Fortnite has been banned from the Apple App Store after launching the Mega Drop incentive today. Mega Drop is designed to let players save 20% on in-app purchases by paying Epic Games directly instead of utilizing Apple’s payment system. However, since this is in violation of App Store guidelines, Apple pulled the plug, and Epic Games is filing suit.

However, Epic Games isn’t portraying this situation for what it really is: Epic flexing so they can reduce Apple’s 30% cut. Instead, Fortnite‘s banning from the App Store is being framed as some kind of tyrannical action. Epic Games obviously meant for its addition of direct payment to provoke Apple. Only hours the game’s removal from the App Store, a whole social media campaign, #FreeFortnite, was deployed, complete with a parody of Apple’s iconic “1984” ad.

Whether or not Apple’s guidelines requiring it to be the sole payment processor for apps listed in the App Store is anti-competitive or not is for the courts to decide. However, Epic Games has fired the opening salvo in the court of public opinion with its #FreeFortnite campaign. Mobilizing the Fortnite fanbase to pressure Apple is smart, but the way Epic is handling it is cringeworthy.

The #FreeFortnite blog portrays the situation as being 100% Apple’s responsibility. For example, the FAQ for “Why can’t I access Fortnite on iOS?” reads:

“Apple is blocking your ability to get the latest Fortnite updates! All players should have a choice in payment providers and save up to 20%. Apple wants to limit your payment choices! Join the fight against @AppStore on social with #FreeFortnite.”

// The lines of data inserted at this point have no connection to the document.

(* ===== verification/Serving.v ===== *)
(** * Concurrent requests

    The server of Server.v on the queue of Queue.v: actions and state reads are
    queued, requests are prepared before and finished after their job.  However
    requests interleave, their answers are those of handling them one at a time in
    the order in which they were queued. *)

From S2P Require Import Prelude JsString JsNumber Utf8 Json JsonFacts Encoding Wire Framework Abi Instances Protocol StreamHandlers StreamProps Handlers Server Queue.

(** What a job of the server yields: a handler's result, or the reported state. *)
Inductive Outcome : Type :=
| OHandler (r : HandlerResult)
| OState (v : json).

(** A request after preparation: what is queued for it. *)
Inductive Work : Type :=
| WAction (env : Env) (p : Prepared)
| WState.

(** [() => handler(df.originalMessage ?? "0x")] and [() => this.reportState()]. *)
Definition work_job (srv : Server) (w : Work) : job AppState Outcome :=
  match w with
  | WAction env p =>
      Await (λ s, let '(r, s') := p_handler p env (p_msg p) s in (s', Settle (OHandler <$> r)))
  | WState => Await (λ s, (s, Settle (Ret (OState (server_reportState srv s)))))
  end.

(** The answer to a request, from what its job yielded. *)
Definition answer (srv : Server) (w : Work) (o : outcome Outcome) : outcome Response :=
  o ← o;
  match w, o with
  | WAction _ p, OHandler r => finish_action srv p r
  | WState, OState v =>
      Ret (200, PJson (JObj [(js "stateVersion", JStr (stateVersionHex srv)); (js "state", v)]))
  | _, _ => Throw (TypeError (js "not the result of this job"))
  end.

(** Handling one request alone. *)
Definition handle_work (srv : Server) (w : Work) (s : AppState) : outcome Response * AppState :=
  match w with
  | WAction env p =>
      let '(r, s') := p_handler p env (p_msg p) s in (r ≫= finish_action srv p, s')
  | WState => (Ret (processState srv s), s)
  end.

(** Handling requests one after another. *)
Fixpoint handle_all (srv : Server) (ws : list Work) (s : AppState) :
    list (outcome Response) * AppState :=
  match ws with
  | [] => ([], s)
  | w :: ws' =>
      let '(r, s1) := handle_work srv w s in
      let '(rs, s2) := handle_all srv ws' s1 in
      (r :: rs, s2)
  end.

Lemma runs_work srv w s o s' : runs (work_job srv w) s o s' →
  handle_work srv w s = (answer srv w o, s').
Proof.
  destruct w as [env p|]; cbn; inversion 1 as [|f s1 r s2 Hr]; subst; clear H.
  - cbn in Hr. destruct (p_handler p env (p_msg p) s) as [[r'|e] s''];
      inversion Hr; subst; done.
  - by inversion Hr; subst.
Qed.

Lemma runs_all_work srv ws s os s' : runs_all (work_job srv <$> ws) s os s' →
  handle_all srv ws s = (zip_with (answer srv) ws os, s').
Proof.
  revert s os. induction ws as [|w ws IH]; intros s os H; inversion H as [|? ? ? o s1 os' ? Hw Hr]; subst.
  - done.
  - cbn. rewrite (runs_work _ _ _ _ _ Hw). by rewrite (IH _ _ Hr).
Qed.

(** ** Properties *)

(** C30: concurrent requests are answered as if they were handled one at a time in
    the order they were queued: in every reachable state of the queue in which all
    jobs have settled, the answers and the final state are those of
    [handle_all]. *)
Theorem requests_linearize srv ws s0 q os :
  reached s0 (work_job srv <$> ws) q → q_jobs q = Settled <$> os →
  handle_all srv ws s0 = (zip_with (answer srv) ws os, q_state q).
Proof.
  intros Hq Hos. apply runs_all_work.
  apply reached_inv in Hq. by apply (qinv_settled s0 _ q).
Qed.

(** A greeting and a state read, settled in turn. *)
Definition demo_ws : list Work := [
  WAction demo_env {| p_data := JObj []; p_df := JObj [];
    p_handler := λ _ _ s, (Ret (refuse (js "no")), s); p_msg := JNull |};
  WState].
Definition demo_outcomes : list (outcome Outcome) :=
  [Ret (OHandler (refuse (js "no"))); Ret (OState (reportState init_state))].

Lemma demo_ws_reached :
  reached init_state (work_job bare_server <$> demo_ws)
    (Queue init_state (Settled <$> demo_outcomes)).
Proof.
  pose proof (reached_init (A:=Outcome) init_state) as R.
  apply (reached_submit _ _ _ (work_job bare_server (WAction demo_env {| p_data := JObj [];
    p_df := JObj []; p_handler := λ _ _ s, (Ret (refuse (js "no")), s); p_msg := JNull |}))) in R.
  apply (reached_submit _ _ _ (work_job bare_server WState)) in R.
  unfold serialize in R. cbn [q_state q_jobs app] in R.
  eapply reached_step in R; [|eapply (q_start _ _ 0%nat); [reflexivity|by left]].
  eapply reached_step in R; [|eapply (q_await _ _ 0%nat); reflexivity].
  eapply reached_step in R; [|eapply (q_settle _ _ 0%nat); reflexivity].
  eapply reached_step in R; [|eapply (q_start _ _ 1%nat); [reflexivity|right; by eexists]].
  eapply reached_step in R; [|eapply (q_await _ _ 1%nat); reflexivity].
  eapply reached_step in R; [|eapply (q_settle _ _ 1%nat); reflexivity].
  exact R.
Qed.

Lemma requests_linearize_witness :
  handle_all bare_server demo_ws init_state =
    (zip_with (answer bare_server) demo_ws demo_outcomes, init_state).
Proof.
  exact (requests_linearize bare_server demo_ws init_state _ demo_outcomes demo_ws_reached eq_refl).
Defined.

Other parts of the blog contain epithets like:

  • “Make your voice heard in the fight against the app tax!”
  • “Apple’s rules add a 30% tax on all of your purchases, and they punish game developers like us who offer direct payment options.”
  • “Apple is keeping prices high so they can collect 30% of your payments, and is blocking Fortnite in order to prevent Epic from passing on the savings from direct payments to you!”

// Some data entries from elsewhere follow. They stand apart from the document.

(** What the server answers to an action of the client. *)
Lemma serve_client srv env origin s url command tag v now r n' :
  main_server = Ret srv → stream_op command tag → json_ok v = true → date_ok now →
  authorize env tag (payload v) (authCount s) = (Ret r, n') →
  deliver srv env origin s (url ++ js "/action") (buildActionBody OP_TYPE_STREAM command v now) =
    Ret {| res_status := 200;
           res_body := Some (utf8_encode (JSON_stringify (JObj (client_result command (js "0.1.0")
             (action_log r.1.2 r.2) (default (js "0x") r.1.1) r.1.2)))) |}.
Proof.
  intros Hm Hop Hv Hn E. unfold deliver. rewrite posted_to_action. unfold serve.
  rewrite bool_decide_eq_false_2 by discriminate. cbn [http_chunks readBody fmap option_fmap option_map].
  cbn [mjoin list_join]. rewrite app_nil_r.
  set (body := utf8_decode _).
  assert (handleRequest srv env (default [] (Some (js "POST"))) (default [] (Some (js "/action"))) body s
    = processAction srv env body s) as Hroute by reflexivity.
  cbn [http_method http_url]. rewrite Hroute. unfold processAction, body.
  rewrite (prepare_client srv command tag) by done. cbn [p_handler client_action p_msg].
  unfold on_authCount. rewrite E. cbn [mbind outcome_bind].
  pose proof (main_server_ok srv Hm) as (Hver & _). destruct r as [[data status] err].
  unfold finish_action, action_result. rewrite Hver. reflexivity.
Qed.

Lemma read_client_ok command ver log data resp : json_ok resp = true →
  (∃ kvs, resp = JObj kvs) → data = json_to_hex resp →
  read_answer (JObj (client_result command ver log data 1)) = Ret (inr resp).
Proof.
  intros Hr Hkvs ->. unfold read_answer. cbn [prop].
  assert (get (JObj (client_result command ver log (json_to_hex resp) 1)) (js "status")
    = Some (JNum (num_of_Z 1))) as -> by reflexivity.
  assert (get (JObj (client_result command ver log (json_to_hex resp) 1)) (js "data")
    = Some (JStr (json_to_hex resp))) as -> by reflexivity.
  cbn [mbind outcome_bind]. rewrite bool_decide_eq_true_2 by done. cbn [as_string mbind outcome_bind].
  unfold json_to_hex. rewrite from_pairs_hex.
  - cbn [mbind outcome_bind]. pose proof (res_json_ok 200 resp Hr Hkvs) as E.
    unfold res_json in E. cbn [res_body] in E. by rewrite E.
  - apply utf8_encode_bytes. by destruct (stringify_wf resp Hr).
  - destruct Hkvs as [kvs ->]. discriminate.
Qed.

Nothing on the #FreeFortnite blog puts any responsibility for the App Store ban on Epic Games. Apple hasn’t recently changed its App Store guidelines concerning payment processing. Fortnite has been on the App Store since 2018, but you’d think this was some sort of surprise from Epic Games’ rhetoric. The truth is, Epic knew that Apple would take action against them for violating App Store guidelines. It had this PR campaign and the suit ready to go before the update was pushed.

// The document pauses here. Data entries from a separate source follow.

(* ===== verification/Node.v ===== *)
(** * The tee-node client ([typescript/src/base/node.ts])

    Base64 as Node's Buffer writes and reads it, and the client that posts a
    ciphertext to tee-node and reads the plaintext.  The network is a parameter: an
    answer or an exception for each URL and body.

    Theorems: base64 round-trips; [decrypt] returns exactly the bytes the node
    answers with; and every failure is an exception with the node's own words. *)

From S2P Require Import Prelude JsString JsNumber Utf8 Json JsonFacts Encoding Wire Framework Abi Instances Protocol StreamHandlers StreamProps Handlers Server EnclaveClient.

(** ** Base64 *)

(** The alphabet: [A-Z a-z 0-9 + /]. *)
Definition b64_char (n : Z) : Z :=
  if n <? 26 then 65 + n else if n <? 52 then 71 + n else if n <? 62 then n - 4
  else if n =? 62 then 43 else 47.

(** The value of a character, in the standard or the URL alphabet. *)
Definition b64_val (c : Z) : option Z :=
  if (65 <=? c) && (c <=? 90) then Some (c - 65)
  else if (97 <=? c) && (c <=? 122) then Some (c - 71)
  else if (48 <=? c) && (c <=? 57) then Some (c + 4)
  else if (c =? 43) || (c =? 45) then Some 62
  else if (c =? 47) || (c =? 95) then Some 63
  else None.

(** [Buffer.from(b).toString("base64")]. *)
Fixpoint to_base64 (b : bytes) : jsstr :=
  match b with
  | x :: y :: z :: rest =>
      b64_char (Z.shiftr x 2) :: b64_char (Z.lor (Z.shiftl (Z.land x 3) 4) (Z.shiftr y 4))
      :: b64_char (Z.lor (Z.shiftl (Z.land y 15) 2) (Z.shiftr z 6)) :: b64_char (Z.land z 63)
      :: to_base64 rest
  | [x; y] =>
      [b64_char (Z.shiftr x 2); b64_char (Z.lor (Z.shiftl (Z.land x 3) 4) (Z.shiftr y 4));
       b64_char (Z.shiftl (Z.land y 15) 2); 61]
  | [x] => [b64_char (Z.shiftr x 2); b64_char (Z.shiftl (Z.land x 3) 4); 61; 61]
  | [] => []
  end.

(** The bytes of a sequence of sextets; bits that do not fill a byte are dropped. *)
Fixpoint from_sextets (s : list Z) : bytes :=
  match s with
  | p :: q :: r :: t :: rest =>
      Z.lor (Z.shiftl p 2) (Z.shiftr q 4) :: Z.lor (Z.shiftl (Z.land q 15) 4) (Z.shiftr r 2)
      :: Z.lor (Z.shiftl (Z.land r 3) 6) t :: from_sextets rest
  | [p; q; r] => [Z.lor (Z.shiftl p 2) (Z.shiftr q 4); Z.lor (Z.shiftl (Z.land q 15) 4) (Z.shiftr r 2)]
  | [p; q] => [Z.lor (Z.shiftl p 2) (Z.shiftr q 4)]
  | _ => []
  end.

(** [Buffer.from(s, "base64")]: up to the first [=], other characters skipped. *)
Definition from_base64 (s : jsstr) : bytes := from_sextets (omap b64_val (take_while (λ c, negb (c =? 61)) s)).

(** ** The client *)

Definition DEFAULT_TIMEOUT_MS : Z := 30000.

(** [signPort] is the value of [Number(signPort)]. *)
Record NodeClient := { signPort : jsnum; timeoutMs : Z }.

Definition new_NodeClient (port : jsnum) (timeout : option Z) : NodeClient :=
  {| signPort := port; timeoutMs := default DEFAULT_TIMEOUT_MS timeout |}.

Definition baseUrl (c : NodeClient) : jsstr := js "http://localhost:" ++ num_to_string (signPort c).

Section node.
Context `{JsEngine} (fetch : jsstr → jsstr → outcome FetchResponse).

(** [res.text()]. *)
Definition res_text (r : FetchResponse) : outcome jsstr :=
  match res_body r with
  | Some b => Ret (text_decode b)
  | None => Throw (TypeError (js "terminated"))
  end.

(** The body of the [try]; an abort is an exception named AbortError. *)
Definition post_body (c : NodeClient) (path : jsstr) (payload : json) : outcome json :=
  res ← fetch (baseUrl c ++ path) (JSON_stringify payload);
  if res_ok res then res_json res
  else
    text ← res_text res;
    Throw (PlainError (js "node returned " ++ bigint_to_string (res_status res) ++ js " for " ++ path ++ js ": " ++ text)).

Definition post (c : NodeClient) (path : jsstr) (payload : json) : outcome json :=
  match post_body c path payload with
  | Ret v => Ret v
  | Throw e =>
      if str_eqb (err_name e) (js "AbortError") then
        Throw (PlainError (js "node request to " ++ path ++ js " timed out after "
          ++ bigint_to_string (timeoutMs c) ++ js "ms"))
      else Throw e
  end.

(** What [Buffer.from] makes of a value that is no string; the type of the answer
    excludes one. *)
Context (buffer_from : json → outcome bytes).

Definition node_decrypt (c : NodeClient) (ciphertext : bytes) : outcome bytes :=
  resp ← post c (js "/decrypt") (JObj [(js "encryptedMessage", JStr (to_base64 ciphertext))]);
  encoded ← prop resp (js "decryptedMessage");
  match encoded with
  | None => Throw (PlainError (js "node response missing decryptedMessage"))
  | Some (JStr s) => Ret (from_base64 s)
  | Some v => buffer_from v
  end.
End node.

(** ** Base64: lemmas *)

(** The six-bit groups of a byte string, and the padding. *)
Fixpoint sextets (b : bytes) : list Z :=
  match b with
  | x :: y :: z :: rest =>
      Z.shiftr x 2 :: Z.lor (Z.shiftl (Z.land x 3) 4) (Z.shiftr y 4)
      :: Z.lor (Z.shiftl (Z.land y 15) 2) (Z.shiftr z 6) :: Z.land z 63 :: sextets rest
  | [x; y] => [Z.shiftr x 2; Z.lor (Z.shiftl (Z.land x 3) 4) (Z.shiftr y 4); Z.shiftl (Z.land y 15) 2]
  | [x] => [Z.shiftr x 2; Z.shiftl (Z.land x 3) 4]
  | [] => []
  end.

Fixpoint padding (b : bytes) : jsstr :=
  match b with
  | _ :: _ :: _ :: rest => padding rest
  | [_; _] => [61]
  | [_] => [61; 61]
  | [] => []
  end.

(** Induction by three elements. *)
Lemma triple_ind {A} (P : list A → Prop) : P [] → (∀ x, P [x]) → (∀ x y, P [x; y]) →
  (∀ x y z l, P l → P (x :: y :: z :: l)) → ∀ l, P l.
Proof.
  intros H0 H1 H2 H3. assert (∀ n l, (length l ≤ n)%nat → P l) as Hn.
  { induction n as [|n IH]; intros [|x [|y [|z l]]] Hl; cbn in Hl; auto; try lia. apply H3, IH. lia. }
  intros l. by apply (Hn (length l)).
Qed.

Lemma to_base64_sextets b : to_base64 b = (b64_char <$> sextets b) ++ padding b.
Proof.
  induction b as [|x|x y|x y z l IH] using triple_ind; [done..|].
  cbn [to_base64 sextets padding fmap list_fmap app]. by rewrite IH.
Qed.

(** What the groups of two neighbouring bytes give back, by evaluation. *)
Definition neighbours (x y : Z) : bool :=
  let q := Z.lor (Z.shiftl (Z.land x 3) 4) (Z.shiftr y 4) in
  let r := Z.lor (Z.shiftl (Z.land x 15) 2) (Z.shiftr y 6) in
  (Z.lor (Z.shiftl (Z.shiftr x 2) 2) (Z.shiftr q 4) =? x) &&
  (Z.land q 15 =? Z.shiftr y 4) && (Z.shiftr r 2 =? Z.land x 15) && (Z.land r 3 =? Z.shiftr y 6) &&
  (Z.lor (Z.shiftl (Z.shiftr x 4) 4) (Z.land x 15) =? x) && (Z.lor (Z.shiftl (Z.shiftr x 6) 6) (Z.land x 63) =? x) &&
  (0 <=? Z.shiftr x 2) && (Z.shiftr x 2 <? 64) && (0 <=? q) && (q <? 64) && (0 <=? r) && (r <? 64) &&
  (0 <=? Z.land x 63) && (Z.land x 63 <? 64).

I’m all for Epic negotiating more favorable terms from Apple, but #FreeFortnite comes off as propaganda. Considering much of Fortnite‘s fanbase is comprised of underage, impressionable players, are these tactics something we should be comfortable with?

Over 2020 we’ve had COVID, the resurgence of BLM in response to the murder of George Floyd, the Hong Kong protests, and more. It’s been a rough year for everyone. With these real issues, a multi-billion dollar corporation casting itself as the underdog against another isn’t compelling, it’s tiring. Corporations aren’t your friend, and Apple and Epic Games are just arguing over who gets to take your money.

Epic will pretend like it’s your buddy because you get 20% off your V-Bucks with them, but they’re saving 30% if you didn’t have to pay through Apple, so they’re still profiting an additional 10%. It’s just another case of two massive companies going at each other at the expense of the customer, and it’s gross.